> **YOUR GOAL**
A stretch of the entries below is to be set down exactly, running from the line with "Section loops." through the line with "(call_ReportReduceTask : ReportReduceTaskRequest", both included, and no other line.

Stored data

(* ===== verification/Worker.v ===== *)
(** * The MapReduce worker: [mr/worker.go], with [ReadKeyValues] and
      [WriteKeyValues] of [mr/util.go]

    The file system is a map from names to contents. What the operating system
    chooses (the names of temporary files, failures to create one) and the
    orders in which Go ranges over maps are arguments. The loops around the
    remote calls are functions on an environment [E]: a call maps it to the
    environment after the call and the reply, if one arrived. *)

From stdpp Require Import pretty.
From S2P Require Import Prelude Fnv Lo TaskManager Coordinator Utf8 Json MRApps Sequential.

Open Scope list_scope.
Open Scope Z_scope.

Definition RPCRetryCount : nat := 3.

Definition ihash (key : string) : Z := Z.land (fnv32a key) 0x7fffffff.

Abbreviation filesystem := (gmap string string).

(** ** Files *)

Definition readFileContent (filename : string) (fs : filesystem) : option string := fs !! filename.

(** [os.CreateTemp("", pattern)]: an error, or a new empty file under a name
    that was not in use. *)
Definition temp_prefix : string := "/tmp/reduce-tmpout-".

Definition CreateTemp (choice : option string) (fs : filesystem) : option (filesystem * string) :=
  suffix ← choice;
  let name := (temp_prefix +:+ suffix)%string in
  match fs !! name with
  | Some _ => None
  | None => Some (<[name := EmptyString]> fs, name)
  end.

(** [WriteKeyValues]: one [Encode] per pair appends to the file. *)
Definition WriteKeyValues (choice : option string) (kva : list KeyValue) (fs : filesystem) :
    option (filesystem * string) :=
  '(fs, name) ← CreateTemp choice fs;
  Some (fold_left (λ fs kv, <[name := (lookup_zero EmptyString name fs +:+ encode_kv kv)%string]> fs) kva fs, name).

Definition ReadKeyValues (filename : string) (fs : filesystem) : option (list KeyValue) :=
  content ← fs !! filename; Some (decode_kvs content).

(** [os.Create]: an empty file, truncating the one that was there. *)
Definition os_Create (name : string) (fs : filesystem) : filesystem := <[name := EmptyString]> fs.

(** [ofile.WriteString(content)] on a file opened at offset 0: overwrites. *)
Definition WriteString (name content : string) (fs : filesystem) : filesystem :=
  <[name := (content +:+ string_drop (String.length content) (lookup_zero EmptyString name fs))%string]> fs.

(** ** Tasks *)

Section tasks.
Context {L : Lo}.
Context (mapf : string → string → list KeyValue) (reducef : string → list string → string).

(** The reduce task of a pair; dividing by [NReduce = 0] is a panic. *)
Definition part (n : Z) (key : string) : Z := Z.rem (ihash key) n.

Definition taskMap (task : MapTask) (kva : list KeyValue) : outcome (gmap Z (list KeyValue)) :=
  if decide (NReduce task = 0 ∧ kva ≠ []) then Panic
  else Ret (lo_group_by kva (λ kv, part (NReduce task) (Key kv))).

(** [for key, kvs := range taskMap]: the files written and [reduceTaskMap];
    [None] when a file cannot be created. *)
Fixpoint write_groups (groups : list (Z * list KeyValue)) (choices : list (option string))
    (fs : filesystem) (reduceTaskMap : gmap Z string) : filesystem * option (gmap Z string) :=
  match groups with
  | [] => (fs, Some reduceTaskMap)
  | (key, kvs) :: groups =>
      match WriteKeyValues (default None (head choices)) kvs fs with
      | None => (fs, None)
      | Some (fs, filename) => write_groups groups (tail choices) fs (<[key := filename]> reduceTaskMap)
      end
  end.

(** [mapTask] up to its report: the file system and the request to send;
    [None] when the task fails with an error. *)
Definition mapTask_run (workerID : Z) (choices : list (option string))
    (range : gmap Z (list KeyValue) → list (Z * list KeyValue)) (task : MapTask) (fs : filesystem) :
    outcome (filesystem * option ReportMapTaskRequest) :=
  match readFileContent (MapTask_Id task) fs with
  | None => Ret (fs, None)
  | Some content =>
      let kva := mapf (MapTask_Id task) content in
      groups ← taskMap task kva;
      let '(fs, reduceTaskMap) := write_groups (range groups) choices fs ∅ in
      Ret (fs, mkReportMapTaskRequest workerID task <$> reduceTaskMap)
  end.

(** [reduceTask]: the pairs of all files (an unreadable file counts as empty), *)
Definition allKVs (task : ReduceTask) (fs : filesystem) : list KeyValue :=
  lo_flat_map (Filenames task) (λ item _, default [] (ReadKeyValues item fs)).

Definition reduce_groups (kvs : list KeyValue) : gmap string (list KeyValue) :=
  lo_group_by kvs Key.

(** the lines in the order of the range over [taskMap], *)
Definition reduce_lines (entries : list (string * list KeyValue)) : list string :=
  (λ e, output_line e.1 (reducef e.1 (lo_map e.2 (λ kv _, Value kv)))) <$> entries.

Definition reduce_content (range : gmap string (list KeyValue) → list (string * list KeyValue))
    (task : ReduceTask) (fs : filesystem) : string :=
  string_concat (reduce_lines (range (reduce_groups (allKVs task fs)))).

(** and the output file, [mr-out-] and the task number. *)
Definition out_name (r : Z) : string := ("mr-out-" +:+ Itoa r)%string.
End tasks.

(** ** The loops around the remote calls *)

Section loops.
Context {E : Type}.

(** [for i := range RPCRetryCount { if call(...) { return } }] *)
Fixpoint retry {R : Type} (n : nat) (call : E → E * option R) (e : E) : E * option R :=
  match n with
  | O => (e, None)
  | Datatypes.S n =>
      match call e with
      | (e, Some r) => (e, Some r)
      | (e, None) => retry n call e
      end
  end.

Context (call_Register : E → E * option Z)
        (call_AssignTask : E → E * option (option MapTask * option ReduceTask))
        (call_IsDone : E → E * option bool)
        (call_ReportMapTask : ReportMapTaskRequest → E → E * option unit)
        (call_ReportReduceTask : ReportReduceTaskRequest → E → E * option unit)
        (run_map : Z → MapTask → E → E * option ReportMapTaskRequest)
        (run_reduce : Z → ReduceTask → E → E * option ReportReduceTaskRequest).

(** [Register]: the worker id, when registered. *)
Definition Worker_Register (e : E) : E * option Z := retry RPCRetryCount call_Register e.

(** [mapTask], [reduceTask]: false stands for a non-nil error. *)
Definition mapTask (workerID : Z) (task : MapTask) (e : E) : E * bool :=
  match run_map workerID task e with
  | (e, None) => (e, false)
  | (e, Some req) =>
      let '(e, ok) := retry RPCRetryCount (call_ReportMapTask req) e in (e, bool_decide (is_Some ok))
  end.

Definition reduceTask (workerID : Z) (task : ReduceTask) (e : E) : E * bool :=
  match run_reduce workerID task e with
  | (e, None) => (e, false)
  | (e, Some req) =>
      let '(e, ok) := retry RPCRetryCount (call_ReportReduceTask req) e in (e, bool_decide (is_Some ok))
  end.

Definition Worker_AssignTask (workerID : Z) (e : E) : E * bool :=
  match retry RPCRetryCount call_AssignTask e with
  | (e, None) => (e, false)
  | (e, Some (mt, rt)) =>
      let '(e, ok) := match mt with Some task => mapTask workerID task e | None => (e, true) end in
      if negb ok then (e, false)
      else match rt with Some task => reduceTask workerID task e | None => (e, true) end
  end.

Definition IsWaiting (e : E) : E * bool :=
  match retry RPCRetryCount call_IsDone e with
  | (e, Some done) => (e, negb done)
  | (e, None) => (e, false)
  end.

(** The loop of [Worker]; [None] when the fuel is used up. *)
Fixpoint Worker_loop (fuel : nat) (workerID : Z) (e : E) : option E :=
  match fuel with
  | O => None
  | Datatypes.S fuel =>
      match IsWaiting e with
      | (e, false) => Some e
      | (e, true) => Worker_loop fuel workerID (Worker_AssignTask workerID e).1
      end
  end.

Definition Worker (fuel : nat) (e : E) : option E :=
  match Worker_Register e with
  | (e, None) => Some e
  | (e, Some workerID) => Worker_loop fuel workerID e
  end.
End loops.

(** ** Lemmas *)

Section files.

Lemma ihash_range key : 0 <= ihash key < 2 ^ 31.
Proof.
  unfold ihash. change 0x7fffffff with (Z.ones 31). rewrite Z.land_ones by lia.
  apply Z.mod_pos_bound. lia.
Qed.

Lemma part_range n key : 0 < n → 0 <= part n key < n.
Proof.
  intros Hn. unfold part. pose proof (ihash_range key).
  rewrite Z.rem_mod_nonneg by lia. apply Z.mod_pos_bound. lia.
Qed.

Lemma encode_kvs_cons kv kva : encode_kvs (kv :: kva) = (encode_kv kv +:+ encode_kvs kva)%string.
Proof. done. Qed.

(** The pairs end up in one new file. *)
Lemma WriteKeyValues_spec choice kva fs fs' name :
  WriteKeyValues choice kva fs = Some (fs', name) →
  (∃ suffix, choice = Some suffix ∧ name = (temp_prefix +:+ suffix)%string) ∧
  fs !! name = None ∧ fs' = <[name := encode_kvs kva]> fs.
Proof.
  unfold WriteKeyValues, CreateTemp. destruct choice as [suffix|]; [|done]. simpl.
  destruct (fs !! (temp_prefix +:+ suffix)%string) as [|] eqn:Hn; [done|]. simpl.
  intros [= <- <-]. split; [by eexists|]. split; [done|].
  set (name := (temp_prefix +:+ suffix)%string) in *.
  assert (Hg : ∀ pre, fold_left (λ fs kv, <[name := (lookup_zero "" name fs +:+ encode_kv kv)%string]> fs) kva
    (<[name := pre]> fs) = <[name := (pre +:+ encode_kvs kva)%string]> fs).
  { clear Hn. induction kva as [|kv kva IH]; intros pre; [by rewrite app_empty_r|].
    cbn [fold_left]. rewrite lookup_zero_insert, decide_True, insert_insert_eq by done.
    by rewrite IH, encode_kvs_cons, app_assoc_s. }
  by rewrite Hg.
Qed.

Lemma ReadKeyValues_encoded name kva fs :
  Forall kv_valid kva → fs !! name = Some (encode_kvs kva) → ReadKeyValues name fs = Some kva.
Proof. intros Hv Hn. unfold ReadKeyValues. rewrite Hn. simpl. by rewrite decode_encode_kvs. Qed.

Lemma out_name_inj r r' : out_name r = out_name r' → r = r'.
Proof. unfold out_name, Itoa. intros H. by apply (inj (String.append _)), (inj pretty) in H. Qed.

Lemma out_name_not_temp r suffix : out_name r ≠ (temp_prefix +:+ suffix)%string.
Proof. done. Qed.
End files.

(** C22 The intermediate files are faithful: what [WriteKeyValues] writes to a
    file that did not exist, [ReadKeyValues] reads back pair for pair and in
    order, for all pairs of valid UTF-8 strings, and no other file changes. *)
Theorem WriteKeyValues_ReadKeyValues choice kva fs fs' name :
  Forall kv_valid kva → WriteKeyValues choice kva fs = Some (fs', name) →
  ReadKeyValues name fs' = Some kva ∧ fs !! name = None ∧ ∀ f, f ≠ name → fs' !! f = fs !! f.
Proof.
  intros Hv (_ & Hn & ->)%WriteKeyValues_spec. split; [|split; [done|]].
  - apply ReadKeyValues_encoded; [done|]. by rewrite lookup_insert_eq.
  - intros f Hf. by rewrite lookup_insert_ne.
Qed.

Definition demo_kva : list KeyValue :=
  [mkKeyValue "a<b&c>" (String (of_byte 0xE2) (String (of_byte 0x80) (chr 0xA8))); mkKeyValue (chr 0x22) (chr 0x0A)].

Lemma WriteKeyValues_ReadKeyValues_witness :
  ∃ fs' name, WriteKeyValues (Some "1"%string) demo_kva ∅ = Some (fs', name) ∧
    ReadKeyValues name fs' = Some demo_kva.
Proof.
  destruct (WriteKeyValues (Some "1"%string) demo_kva ∅) as [[fs' name]|] eqn:E; [|by vm_compute in E].
  exists fs', name. split; [done|].
  apply (WriteKeyValues_ReadKeyValues (Some "1"%string) demo_kva ∅ fs' name); [|exact E].
  assert (Hc : ∀ s rcs, runes s = rcs → Forall (λ rc, valid_chunk rc.2) rcs → valid_utf8 s).
  { intros s rcs <-. done. }
  repeat constructor; try (eapply Hc; [by vm_compute|]);
    repeat constructor; simpl; try done; by intros [].
Defined.

(** ** The worker's loop *)

Section loop_facts.
Context {E : Type}.

(** [k] attempts in a row without a reply. *)
Fixpoint lost {R : Type} (call : E → E * option R) (k : nat) (e e' : E) : Prop :=
  match k with
  | O => e = e'
  | Datatypes.S k => ∃ e1, call e = (e1, None) ∧ lost call k e1 e'
  end.

Lemma retry_spec {R : Type} n (call : E → E * option R) e e' o :
  retry n call e = (e', o) ↔
  match o with
  | None => lost call n e e'
  | Some r => ∃ k e1, (k < n)%nat ∧ lost call k e e1 ∧ call e1 = (e', Some r)
  end.
Proof.
  revert e. induction n as [|n IH]; intros e; cbn [retry].
  - destruct o as [r|]; simpl; [split; [done | intros (k & ? & ? & _); lia]|].
    split; [by intros [= ->] | by intros ->].
  - destruct (call e) as [e1 [r1|]] eqn:Hc.
    + destruct o as [r|]; simpl.
      * split; [intros [= -> ->]; exists 0%nat, e; simpl; split; [lia | done]|].
        intros (k & e2 & Hk & Hl & He2). destruct k as [|k]; simpl in Hl; [subst; congruence|].
        destruct Hl as (? & ? & _). congruence.
      * split; [done|]. intros (? & ? & _). congruence.
    + rewrite IH. destruct o as [r|]; simpl.
      * split.
        -- intros (k & e2 & Hk & Hl & He2). exists (Datatypes.S k), e2. split; [lia|]. split; [|done].
           by exists e1.
        -- intros (k & e2 & Hk & Hl & He2). destruct k as [|k]; simpl in Hl; [subst; congruence|].
           destruct Hl as (e3 & He3 & Hl). assert (e3 = e1) as -> by congruence.
           exists k, e2. split; [lia | done].
      * split; [intros Hl; by exists e1|]. intros (e3 & He3 & Hl). congruence.
Qed.
End loop_facts.

(** Why a worker stops: it got no reply to three registrations in a row, or
    the coordinator answered that the job is done, or three requests for that
    answer in a row were lost. Nothing else ends it; in particular a task that
    failed or could not be fetched does not. And it does stop in the first
    round in which one of the last two holds. *)
Theorem Worker_exits {E : Type} reg asg (isd : E → E * option bool) rmap rred run_map run_reduce fuel e e' :
  (Worker reg asg isd rmap rred run_map run_reduce fuel e = Some e' →
    lost reg RPCRetryCount e e' ∨
    ∃ e1, lost isd RPCRetryCount e1 e' ∨
      ∃ k e2, (k < RPCRetryCount)%nat ∧ lost isd k e1 e2 ∧ isd e2 = (e', Some true)) ∧
  (∀ workerID rounds,
    (IsWaiting isd (Nat.iter rounds (λ e, (Worker_AssignTask asg rmap rred run_map run_reduce workerID
      (IsWaiting isd e).1).1) e)).2 = false →
    (rounds < fuel)%nat →
    is_Some (Worker_loop asg isd rmap rred run_map run_reduce fuel workerID e)).
Proof.
  split.
  - unfold Worker, Worker_Register. destruct (retry RPCRetryCount reg e) as [e0 [id|]] eqn:Hr.
    + clear Hr. revert e0. induction fuel as [|fuel IH]; intros e0; cbn [Worker_loop]; [done|].
      destruct (IsWaiting isd e0) as [e1 []] eqn:Hw; [apply IH|]. intros [= <-]. right.
      exists e0. unfold IsWaiting in Hw.
      destruct (retry RPCRetryCount isd e0) as [e2 [b|]] eqn:Hi; apply retry_spec in Hi.
      * injection Hw as -> Hb. apply negb_false_iff in Hb as ->. by right.
      * injection Hw as ->. by left.
    + intros [= <-]. left. by apply retry_spec in Hr.
  - intros id rounds. revert e fuel.
    induction rounds as [|rounds IH]; intros e fuel Hw Hf; (destruct fuel as [|fuel]; [lia|]); cbn [Worker_loop].
    + simpl in Hw. destruct (IsWaiting isd e) as [e1 b]. simpl in Hw. subst b. by eexists.
    + rewrite Nat.iter_succ_r in Hw.
      destruct (IsWaiting isd e) as [e1 []]; [|by eexists]. apply IH; [done | lia].
Qed.

(** A worker whose registration is lost once, and whose coordinator is done. *)
Lemma Worker_exits_witness :
  let reg (e : nat) := (Datatypes.S e, if decide (e = 0%nat) then None else Some 7) in
  let isd (e : nat) := (Datatypes.S e, Some (bool_decide (5 <= e)%nat)) in
  let asg (e : nat) := (Datatypes.S e, Some (None, None)) in
  Worker reg asg isd (λ _ e, (e, Some tt)) (λ _ e, (e, Some tt)) (λ _ _ e, (e, None)) (λ _ _ e, (e, None)) 10 0%nat = Some 7%nat ∧
  is_Some (Worker_loop asg isd (λ _ e, (e, Some tt)) (λ _ e, (e, Some tt)) (λ _ _ e, (e, None)) (λ _ _ e, (e, None)) 10 7 2%nat).
Proof.
  intros reg isd asg. split; [by vm_compute|].
  apply (proj2 (Worker_exits reg asg isd (λ _ e, (e, Some tt)) (λ _ e, (e, Some tt)) (λ _ _ e, (e, None))
    (λ _ _ e, (e, None)) 10 2%nat 0%nat) 7 2%nat); [by vm_compute | lia].
Defined.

> **TASK RESPONSE**
Section loops.
Context {E : Type}.

(** [for i := range RPCRetryCount { if call(...) { return } }] *)
Fixpoint retry {R : Type} (n : nat) (call : E → E * option R) (e : E) : E * option R :=
  match n with
  | O => (e, None)
  | Datatypes.S n =>
      match call e with
      | (e, Some r) => (e, Some r)
      | (e, None) => retry n call e
      end
  end.

Context (call_Register : E → E * option Z)
        (call_AssignTask : E → E * option (option MapTask * option ReduceTask))
        (call_IsDone : E → E * option bool)
        (call_ReportMapTask : ReportMapTaskRequest → E → E * option unit)
        (call_ReportReduceTask : ReportReduceTaskRequest → E → E * option unit)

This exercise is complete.